Tym, co najbardziej wyróżniało Bakaneko od pozostałych części to zdecydowanie oryginalna oprawa graficzna. Mononoke narysowano w dokładnie taki sam sposób. Od razu widać że zamiast jednolitych barw wypełniono wszystko teksturami a kreska jest mocno uproszczona. Daje to niezwykle ekspresyjny efekt. Szczególnie moją uwagę przykuła mimika postaci, idealnie odwzorowująca ich emocje. Trzeba wyróżnić również animacje wnętrz. Tła to nie tylko dekoracja, są one niezwykle barwne, pokazywane z różnych perspektyw, same także, można by powiedzieć, uczestniczą w akcji, zmieniając się i nie pozwalając skupić wzroku na bohaterach. Równoważą to za to liczne zatrzymane ujęcia, na których często porusza się tylko jeden element. Przez to oglądanie wymaga sporej koncentracji, co może być szczególnie uciążliwe dla młodszych widzów. Dla mnie jednak to wszystko buduje niesamowity klimat, biorąc również pod uwagę to że grafika nawiązuje do japońskich drzeworytów.
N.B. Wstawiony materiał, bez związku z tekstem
Lemma zslice_full {A} (l : list A) b : b = zlen l -> zslice l 0 b = l.
Proof. intros ->. unfold zslice, zlen. rewrite drop_0, Z.sub_0_r, Nat2Z.id. by apply take_ge. Qed.

(** The field at the head of an encoding, and the ones behind it. *)
Lemma field_head n x rest : 0 <= x < 256 ^ Z.of_nat n -> field n 0 (le_bytes n x ++ rest) = x.
Proof.
  intros Hx. unfold field. rewrite Z.add_0_l.
  rewrite zslice_app_l by (rewrite zlen_le_bytes; lia).
  rewrite zslice_full by (by rewrite zlen_le_bytes). by apply from_le_le_bytes.
Qed.

Lemma field_skip n off l1 l2 :
  zlen l1 <= off -> field n off (l1 ++ l2) = field n (off - zlen l1) l2.
Proof. intros. unfold field. rewrite zslice_app_r by done. do 2 f_equal. lia. Qed.

Lemma zlen_mjoin8 l : zlen (mjoin (le_bytes 8 <$> l)) = 8 * zlen l.
Proof.
  induction l as [|x l IH]; [done|]. cbn [fmap list_fmap mjoin list_join].
  change (zlen (le_bytes 8 x ++ mjoin (le_bytes 8 <$> l)) = 8 * zlen (x :: l)).
  rewrite zlen_app, zlen_le_bytes, IH, zlen_cons. lia.
Qed.

Lemma fields8 l (k : nat) x :
  Forall (uN 64) l -> l !! k = Some x -> field 8 (8 * Z.of_nat k) (mjoin (le_bytes 8 <$> l)) = x.
Proof.
  intros Hu. revert k. induction Hu as [|y l Hy _ IH]; intros k Hk; [done|].
  cbn [fmap list_fmap mjoin list_join].
  change (field 8 (8 * Z.of_nat k) (le_bytes 8 y ++ mjoin (le_bytes 8 <$> l)) = x).
  destruct k as [|k]; cbn in Hk.
  - injection Hk as ->. by apply field_head.
  - rewrite field_skip by (rewrite zlen_le_bytes; lia). rewrite zlen_le_bytes.
    rewrite <-(IH k Hk). f_equal. lia.
Qed.

(** Disk inodes whose fields fit their widths. *)
Definition dinode_ok (d : DInode) : Prop :=
  uN 32 (di_typ d) /\ uN 32 (di_major d) /\ uN 32 (di_minor d) /\ uN 32 (di_nlink d) /\
  uN 64 (di_size d) /\ zlen (di_addrs d) = NDIRECT + 1 /\ Forall (uN 64) (di_addrs d).

Lemma zlen_DInode_encode d : zlen (di_addrs d) = NDIRECT + 1 -> zlen (DInode_encode d) = DINODE_SIZE.
Proof.
  intros Hl. unfold DInode_encode. rewrite !zlen_app, !zlen_le_bytes, zlen_mjoin8, Hl. done.
Qed.

Lemma DInode_decode_encode d : dinode_ok d -> DInode_decode (DInode_encode d) = d.
Proof.
  intros (H1 & H2 & H3 & H4 & H5 & Hl & Hu). destruct d as [t ma mi nl sz addrs].
  cbn [di_typ di_major di_minor di_nlink di_size di_addrs] in *. unfold DInode_decode, DInode_encode. cbn [di_typ di_major di_minor di_nlink di_size di_addrs].
  f_equal.
  - by apply field_head.
  - by rewrite field_skip, zlen_le_bytes, field_head.
  - by rewrite !field_skip, !zlen_le_bytes, field_head by (rewrite ?zlen_le_bytes; done).
  - by rewrite !field_skip, !zlen_le_bytes, field_head by (rewrite ?zlen_le_bytes; done).
  - by rewrite !field_skip, !zlen_le_bytes, field_head by (rewrite ?zlen_le_bytes; done).
  - apply list_eq. intros k. rewrite list_lookup_fmap.
    destruct (decide (k < 13)%nat) as [Hk|Hk].
    + rewrite <-(znth_of_nat (zrange 0 (NDIRECT + 1))).
      assert ((zrange 0 (NDIRECT + 1)).[Z.of_nat k] = Some (Z.of_nat k)) as ->.
      { do 13 (destruct k as [|k]; [done|]). lia. }
      cbn [fmap option_fmap option_map].
      destruct (addrs !! k) as [x|] eqn:Hx.
      * f_equal. rewrite !field_skip; rewrite ?zlen_le_bytes; try lia.
        rewrite <-(fields8 addrs k x Hu Hx). f_equal. lia.
      * apply lookup_ge_None in Hx. unfold zlen in Hl. change (NDIRECT + 1) with 13 in Hl. lia.
    + assert (length (zrange 0 (NDIRECT + 1)) = 13%nat) as Hz by done.
      unfold zlen in Hl. change (NDIRECT + 1) with 13 in Hl.
      rewrite (lookup_ge_None_2 addrs), (lookup_ge_None_2 (zrange _ _)) by lia. done.
Qed.

Lemma dinode_off_range inum : 0 <= dinode_off inum /\ dinode_off inum + DINODE_SIZE <= BSIZE.
Proof.
  unfold dinode_off. assert (IPB = 32 /\ DINODE_SIZE = 128 /\ BSIZE = 4096) as (-> & -> & ->) by done.
  pose proof (Z.mod_pos_bound inum 32). lia.
Qed.

(** Storing a disk inode in its slot and reading the slot back gives the
    same inode, and the other inodes of the block are untouched. *)
Theorem dinode_slot_roundtrip blk inum d :
  zlen blk = BSIZE -> dinode_ok d ->
  zlen (put_dinode blk inum d) = BSIZE /\ get_dinode (put_dinode blk inum d) inum = d /\
  forall inum', inum mod IPB <> inum' mod IPB ->
    get_dinode (put_dinode blk inum d) inum' = get_dinode blk inum'.
Proof.
  intros Hb Hd. pose proof (dinode_off_range inum) as [Ho1 Ho2].
  assert (zlen (DInode_encode d) = DINODE_SIZE) as Hl by (by apply zlen_DInode_encode, Hd).
  unfold put_dinode. split; [rewrite zlen_zsplice; lia|]. split.
  - unfold get_dinode. rewrite <-Hl. rewrite zslice_zsplice by lia. by apply DInode_decode_encode.
  - intros inum' Hne. unfold get_dinode. f_equal. pose proof (dinode_off_range inum') as [Ho3 Ho4].
    assert (0 < DINODE_SIZE) by done. apply zslice_zsplice_out; [lia..|].
    rewrite Hl. unfold dinode_off in *. assert (DINODE_SIZE = 128) as E by done. rewrite E in *. lia.
Qed.

Lemma dinode_slot_roundtrip_witness :
  get_dinode (put_dinode (zrep BSIZE 0) 33 (mkDInode 2 0 0 1 77 (zrep 13 9))) 33 =
    mkDInode 2 0 0 1 77 (zrep 13 9).
Proof.
  destruct (dinode_slot_roundtrip (zrep BSIZE 0) 33 (mkDInode 2 0 0 1 77 (zrep 13 9))) as (_ & H & _).
  - by apply zlen_rep.
  - repeat split; try done. repeat constructor; done.
  - exact H.
Defined.

(** The name an entry shows is what was stored, cut to [DIRSIZ]. *)
Lemma position_app_nul name rest :
  Forall (fun c => c <> 0) name -> position (Z.eqb 0) (name ++ 0 :: rest) = Some (length name).
Proof.
  induction 1 as [|c name Hc _ IH]; [done|]. cbn [app position].
  rewrite (proj2 (Z.eqb_neq 0 c)), IH by lia. done.
Qed.

Lemma position_no_nul name : Forall (fun c => c <> 0) name -> position (Z.eqb 0) name = None.
Proof.
  induction 1 as [|c name Hc _ IH]; [done|]. cbn [position].
  by rewrite (proj2 (Z.eqb_neq 0 c)), IH by lia.
Qed.

Lemma dirent_bytes_app name inum :
  dirent_bytes name inum =
    le_bytes 8 inum ++ take 24 name ++ replicate (24 - length name) 0.
Proof.
  unfold dirent_bytes, zsplice, zrep. pose proof (length_le_bytes 8 inum) as Hl.
  assert (Z.to_nat (Z.min DIRSIZ (zlen name)) = Nat.min 24 (length name)) as -> by (unfold DIRSIZ, zlen; lia).
  assert (take (24 `min` length name) name = take 24 name) as ->.
  { destruct (decide (24 <= length name)%nat); [by rewrite Nat.min_l by lia|].
    rewrite Nat.min_r, !take_ge by lia. done. }
  change (Z.to_nat 0) with 0%nat. change (Z.to_nat 8) with 8%nat. change (Z.to_nat DIRENT_SIZE) with 32%nat.
  rewrite take_0, app_nil_l, Nat.add_0_l, Hl. rewrite drop_replicate.
  rewrite take_app_le by lia. rewrite take_ge by lia. f_equal. f_equal.
  rewrite drop_app_ge by lia. rewrite Hl, drop_replicate, length_take. f_equal. lia.
Qed.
Kolejnym elementem który buduje wyśmienity klimat jest ścieżka dźwiękowa. Przez większość czasu ogranicza się ona do efektów takich jak szum czy dźwięki dzwonków, co ma podkreślić to co dzieje się na ekranie. Jeśli w tle pojawia się melodia to delikatna i stanowi podkład. Tak samo dobrym uzupełnieniem obrazu jest gra aktorów. Czuć zaangażowanie i wysiłek jaki włożyli w czucie się w rolę i wszystko brzmi naturalnie. Opening z kolei zawiera więcej grafiki komputerowej i nie sądzę że na jego podstawie można powiedzieć coś o grafice serii, a piosenka jest.. zdecydowanie nietypowa lecz spodobała mi się. Podobny poziom trzyma ending, choć większości zdecydowanie to on bardziej przypadł do gustu.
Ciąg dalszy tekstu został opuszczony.